• [To do]: Reproduce the complete set of records, exactly as they appear.

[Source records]
- - - - -
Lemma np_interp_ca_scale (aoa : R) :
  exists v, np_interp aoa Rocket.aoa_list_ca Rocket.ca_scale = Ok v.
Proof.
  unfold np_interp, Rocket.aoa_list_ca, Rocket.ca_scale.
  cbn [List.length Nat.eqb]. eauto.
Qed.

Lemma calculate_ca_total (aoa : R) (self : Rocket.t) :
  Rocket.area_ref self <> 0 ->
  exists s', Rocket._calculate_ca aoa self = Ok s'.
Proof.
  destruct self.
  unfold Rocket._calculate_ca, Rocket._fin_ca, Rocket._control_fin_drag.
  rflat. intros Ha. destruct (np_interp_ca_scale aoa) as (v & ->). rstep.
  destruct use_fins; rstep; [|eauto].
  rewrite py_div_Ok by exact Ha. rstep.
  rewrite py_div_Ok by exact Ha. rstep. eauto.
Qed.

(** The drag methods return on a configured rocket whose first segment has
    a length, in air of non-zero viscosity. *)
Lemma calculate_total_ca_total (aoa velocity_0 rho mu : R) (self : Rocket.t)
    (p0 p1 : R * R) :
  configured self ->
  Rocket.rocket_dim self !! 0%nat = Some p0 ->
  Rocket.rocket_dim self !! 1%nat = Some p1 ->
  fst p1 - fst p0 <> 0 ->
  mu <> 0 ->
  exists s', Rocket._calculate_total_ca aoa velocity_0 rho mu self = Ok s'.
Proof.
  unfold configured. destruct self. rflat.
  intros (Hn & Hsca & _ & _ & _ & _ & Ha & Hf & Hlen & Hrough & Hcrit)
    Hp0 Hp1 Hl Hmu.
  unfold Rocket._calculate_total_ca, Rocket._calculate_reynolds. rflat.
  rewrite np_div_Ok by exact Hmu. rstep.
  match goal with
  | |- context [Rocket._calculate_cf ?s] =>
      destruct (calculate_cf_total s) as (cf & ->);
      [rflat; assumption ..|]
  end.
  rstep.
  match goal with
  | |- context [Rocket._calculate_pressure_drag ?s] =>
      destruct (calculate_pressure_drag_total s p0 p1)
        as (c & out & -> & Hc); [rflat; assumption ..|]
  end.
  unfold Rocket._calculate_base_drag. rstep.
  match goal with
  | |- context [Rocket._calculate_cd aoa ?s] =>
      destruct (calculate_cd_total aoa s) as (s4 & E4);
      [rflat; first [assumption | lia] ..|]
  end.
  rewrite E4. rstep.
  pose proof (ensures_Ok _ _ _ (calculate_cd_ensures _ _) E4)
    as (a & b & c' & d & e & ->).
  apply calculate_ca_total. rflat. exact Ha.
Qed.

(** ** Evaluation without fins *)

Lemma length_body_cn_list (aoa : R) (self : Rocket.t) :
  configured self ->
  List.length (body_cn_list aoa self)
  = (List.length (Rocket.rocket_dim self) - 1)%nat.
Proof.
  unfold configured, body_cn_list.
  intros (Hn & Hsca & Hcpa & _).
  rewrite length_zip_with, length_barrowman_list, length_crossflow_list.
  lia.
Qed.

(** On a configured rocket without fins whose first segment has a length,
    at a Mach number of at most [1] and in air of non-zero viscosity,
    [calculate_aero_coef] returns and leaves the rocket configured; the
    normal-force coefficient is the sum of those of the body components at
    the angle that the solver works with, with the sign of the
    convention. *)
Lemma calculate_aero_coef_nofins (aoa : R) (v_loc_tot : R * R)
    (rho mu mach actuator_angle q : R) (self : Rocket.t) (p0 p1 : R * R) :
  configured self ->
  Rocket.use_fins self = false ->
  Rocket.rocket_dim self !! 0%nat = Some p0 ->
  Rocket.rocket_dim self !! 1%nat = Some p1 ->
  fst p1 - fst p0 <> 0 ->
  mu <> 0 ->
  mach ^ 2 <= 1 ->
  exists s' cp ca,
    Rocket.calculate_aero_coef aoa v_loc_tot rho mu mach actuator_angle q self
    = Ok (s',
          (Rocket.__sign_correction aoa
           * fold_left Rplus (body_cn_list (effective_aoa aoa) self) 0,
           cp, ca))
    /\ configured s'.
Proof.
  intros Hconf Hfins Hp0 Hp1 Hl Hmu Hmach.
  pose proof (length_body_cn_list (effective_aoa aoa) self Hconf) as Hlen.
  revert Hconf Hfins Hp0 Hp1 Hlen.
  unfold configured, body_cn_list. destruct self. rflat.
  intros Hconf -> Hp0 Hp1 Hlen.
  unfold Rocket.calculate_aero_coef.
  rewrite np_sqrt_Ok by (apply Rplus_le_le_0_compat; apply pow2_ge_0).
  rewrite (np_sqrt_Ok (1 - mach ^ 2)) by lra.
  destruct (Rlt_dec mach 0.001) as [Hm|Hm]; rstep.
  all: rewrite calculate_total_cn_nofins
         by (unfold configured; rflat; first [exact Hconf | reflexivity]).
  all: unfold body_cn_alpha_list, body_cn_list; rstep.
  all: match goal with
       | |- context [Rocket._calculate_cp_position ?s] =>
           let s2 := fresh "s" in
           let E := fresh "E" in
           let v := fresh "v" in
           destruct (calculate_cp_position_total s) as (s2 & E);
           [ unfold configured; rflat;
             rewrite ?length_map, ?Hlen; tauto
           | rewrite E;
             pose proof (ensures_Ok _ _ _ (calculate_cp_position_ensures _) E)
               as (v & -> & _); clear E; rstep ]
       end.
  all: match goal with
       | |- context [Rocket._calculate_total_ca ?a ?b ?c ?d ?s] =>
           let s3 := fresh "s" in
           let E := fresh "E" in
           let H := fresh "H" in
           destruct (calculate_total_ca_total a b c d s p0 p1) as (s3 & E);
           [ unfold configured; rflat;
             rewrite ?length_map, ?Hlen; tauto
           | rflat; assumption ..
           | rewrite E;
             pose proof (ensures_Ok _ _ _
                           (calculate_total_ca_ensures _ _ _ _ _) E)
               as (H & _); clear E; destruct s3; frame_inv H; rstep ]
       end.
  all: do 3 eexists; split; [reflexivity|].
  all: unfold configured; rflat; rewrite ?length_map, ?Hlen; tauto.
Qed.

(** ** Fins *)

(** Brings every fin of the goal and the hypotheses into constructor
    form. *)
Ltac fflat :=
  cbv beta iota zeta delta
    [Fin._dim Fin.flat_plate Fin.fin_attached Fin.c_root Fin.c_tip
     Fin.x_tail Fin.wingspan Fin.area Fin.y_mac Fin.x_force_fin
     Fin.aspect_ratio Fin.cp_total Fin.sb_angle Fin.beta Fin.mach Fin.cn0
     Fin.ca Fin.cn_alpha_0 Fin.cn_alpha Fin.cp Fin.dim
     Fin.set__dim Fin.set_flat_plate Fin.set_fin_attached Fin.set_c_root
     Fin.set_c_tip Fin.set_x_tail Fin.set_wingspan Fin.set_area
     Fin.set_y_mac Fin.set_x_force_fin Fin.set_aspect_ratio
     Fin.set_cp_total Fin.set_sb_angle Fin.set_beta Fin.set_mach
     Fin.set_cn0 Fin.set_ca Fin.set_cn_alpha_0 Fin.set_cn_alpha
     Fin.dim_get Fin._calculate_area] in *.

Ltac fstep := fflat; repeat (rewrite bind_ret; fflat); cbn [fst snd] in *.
- - - - -
• [Response]:
Lemma np_interp_ca_scale (aoa : R) :
  exists v, np_interp aoa Rocket.aoa_list_ca Rocket.ca_scale = Ok v.
Proof.
  unfold np_interp, Rocket.aoa_list_ca, Rocket.ca_scale.
  cbn [List.length Nat.eqb]. eauto.
Qed.

Lemma calculate_ca_total (aoa : R) (self : Rocket.t) :
  Rocket.area_ref self <> 0 ->
  exists s', Rocket._calculate_ca aoa self = Ok s'.
Proof.
  destruct self.
  unfold Rocket._calculate_ca, Rocket._fin_ca, Rocket._control_fin_drag.
  rflat. intros Ha. destruct (np_interp_ca_scale aoa) as (v & ->). rstep.
  destruct use_fins; rstep; [|eauto].
  rewrite py_div_Ok by exact Ha. rstep.
  rewrite py_div_Ok by exact Ha. rstep. eauto.
Qed.

(** The drag methods return on a configured rocket whose first segment has
    a length, in air of non-zero viscosity. *)
Lemma calculate_total_ca_total (aoa velocity_0 rho mu : R) (self : Rocket.t)
    (p0 p1 : R * R) :
  configured self ->
  Rocket.rocket_dim self !! 0%nat = Some p0 ->
  Rocket.rocket_dim self !! 1%nat = Some p1 ->
  fst p1 - fst p0 <> 0 ->
  mu <> 0 ->
  exists s', Rocket._calculate_total_ca aoa velocity_0 rho mu self = Ok s'.
Proof.
  unfold configured. destruct self. rflat.
  intros (Hn & Hsca & _ & _ & _ & _ & Ha & Hf & Hlen & Hrough & Hcrit)
    Hp0 Hp1 Hl Hmu.
  unfold Rocket._calculate_total_ca, Rocket._calculate_reynolds. rflat.
  rewrite np_div_Ok by exact Hmu. rstep.
  match goal with
  | |- context [Rocket._calculate_cf ?s] =>
      destruct (calculate_cf_total s) as (cf & ->);
      [rflat; assumption ..|]
  end.
  rstep.
  match goal with
  | |- context [Rocket._calculate_pressure_drag ?s] =>
      destruct (calculate_pressure_drag_total s p0 p1)
        as (c & out & -> & Hc); [rflat; assumption ..|]
  end.
  unfold Rocket._calculate_base_drag. rstep.
  match goal with
  | |- context [Rocket._calculate_cd aoa ?s] =>
      destruct (calculate_cd_total aoa s) as (s4 & E4);
      [rflat; first [assumption | lia] ..|]
  end.
  rewrite E4. rstep.
  pose proof (ensures_Ok _ _ _ (calculate_cd_ensures _ _) E4)
    as (a & b & c' & d & e & ->).
  apply calculate_ca_total. rflat. exact Ha.
Qed.

(** ** Evaluation without fins *)

Lemma length_body_cn_list (aoa : R) (self : Rocket.t) :
  configured self ->
  List.length (body_cn_list aoa self)
  = (List.length (Rocket.rocket_dim self) - 1)%nat.
Proof.
  unfold configured, body_cn_list.
  intros (Hn & Hsca & Hcpa & _).
  rewrite length_zip_with, length_barrowman_list, length_crossflow_list.
  lia.
Qed.

(** On a configured rocket without fins whose first segment has a length,
    at a Mach number of at most [1] and in air of non-zero viscosity,
    [calculate_aero_coef] returns and leaves the rocket configured; the
    normal-force coefficient is the sum of those of the body components at
    the angle that the solver works with, with the sign of the
    convention. *)
Lemma calculate_aero_coef_nofins (aoa : R) (v_loc_tot : R * R)
    (rho mu mach actuator_angle q : R) (self : Rocket.t) (p0 p1 : R * R) :
  configured self ->
  Rocket.use_fins self = false ->
  Rocket.rocket_dim self !! 0%nat = Some p0 ->
  Rocket.rocket_dim self !! 1%nat = Some p1 ->
  fst p1 - fst p0 <> 0 ->
  mu <> 0 ->
  mach ^ 2 <= 1 ->
  exists s' cp ca,
    Rocket.calculate_aero_coef aoa v_loc_tot rho mu mach actuator_angle q self
    = Ok (s',
          (Rocket.__sign_correction aoa
           * fold_left Rplus (body_cn_list (effective_aoa aoa) self) 0,
           cp, ca))
    /\ configured s'.
Proof.
  intros Hconf Hfins Hp0 Hp1 Hl Hmu Hmach.
  pose proof (length_body_cn_list (effective_aoa aoa) self Hconf) as Hlen.
  revert Hconf Hfins Hp0 Hp1 Hlen.
  unfold configured, body_cn_list. destruct self. rflat.
  intros Hconf -> Hp0 Hp1 Hlen.
  unfold Rocket.calculate_aero_coef.
  rewrite np_sqrt_Ok by (apply Rplus_le_le_0_compat; apply pow2_ge_0).
  rewrite (np_sqrt_Ok (1 - mach ^ 2)) by lra.
  destruct (Rlt_dec mach 0.001) as [Hm|Hm]; rstep.
  all: rewrite calculate_total_cn_nofins
         by (unfold configured; rflat; first [exact Hconf | reflexivity]).
  all: unfold body_cn_alpha_list, body_cn_list; rstep.
  all: match goal with
       | |- context [Rocket._calculate_cp_position ?s] =>
           let s2 := fresh "s" in
           let E := fresh "E" in
           let v := fresh "v" in
           destruct (calculate_cp_position_total s) as (s2 & E);
           [ unfold configured; rflat;
             rewrite ?length_map, ?Hlen; tauto
           | rewrite E;
             pose proof (ensures_Ok _ _ _ (calculate_cp_position_ensures _) E)
               as (v & -> & _); clear E; rstep ]
       end.
  all: match goal with
       | |- context [Rocket._calculate_total_ca ?a ?b ?c ?d ?s] =>
           let s3 := fresh "s" in
           let E := fresh "E" in
           let H := fresh "H" in
           destruct (calculate_total_ca_total a b c d s p0 p1) as (s3 & E);
           [ unfold configured; rflat;
             rewrite ?length_map, ?Hlen; tauto
           | rflat; assumption ..
           | rewrite E;
             pose proof (ensures_Ok _ _ _
                           (calculate_total_ca_ensures _ _ _ _ _) E)
               as (H & _); clear E; destruct s3; frame_inv H; rstep ]
       end.
  all: do 3 eexists; split; [reflexivity|].
  all: unfold configured; rflat; rewrite ?length_map, ?Hlen; tauto.
Qed.

(** ** Fins *)

(** Brings every fin of the goal and the hypotheses into constructor
    form. *)
Ltac fflat :=
  cbv beta iota zeta delta
    [Fin._dim Fin.flat_plate Fin.fin_attached Fin.c_root Fin.c_tip
     Fin.x_tail Fin.wingspan Fin.area Fin.y_mac Fin.x_force_fin
     Fin.aspect_ratio Fin.cp_total Fin.sb_angle Fin.beta Fin.mach Fin.cn0
     Fin.ca Fin.cn_alpha_0 Fin.cn_alpha Fin.cp Fin.dim
     Fin.set__dim Fin.set_flat_plate Fin.set_fin_attached Fin.set_c_root
     Fin.set_c_tip Fin.set_x_tail Fin.set_wingspan Fin.set_area
     Fin.set_y_mac Fin.set_x_force_fin Fin.set_aspect_ratio
     Fin.set_cp_total Fin.set_sb_angle Fin.set_beta Fin.set_mach
     Fin.set_cn0 Fin.set_ca Fin.set_cn_alpha_0 Fin.set_cn_alpha
     Fin.dim_get Fin._calculate_area] in *.

Ltac fstep := fflat; repeat (rewrite bind_ret; fflat); cbn [fst snd] in *.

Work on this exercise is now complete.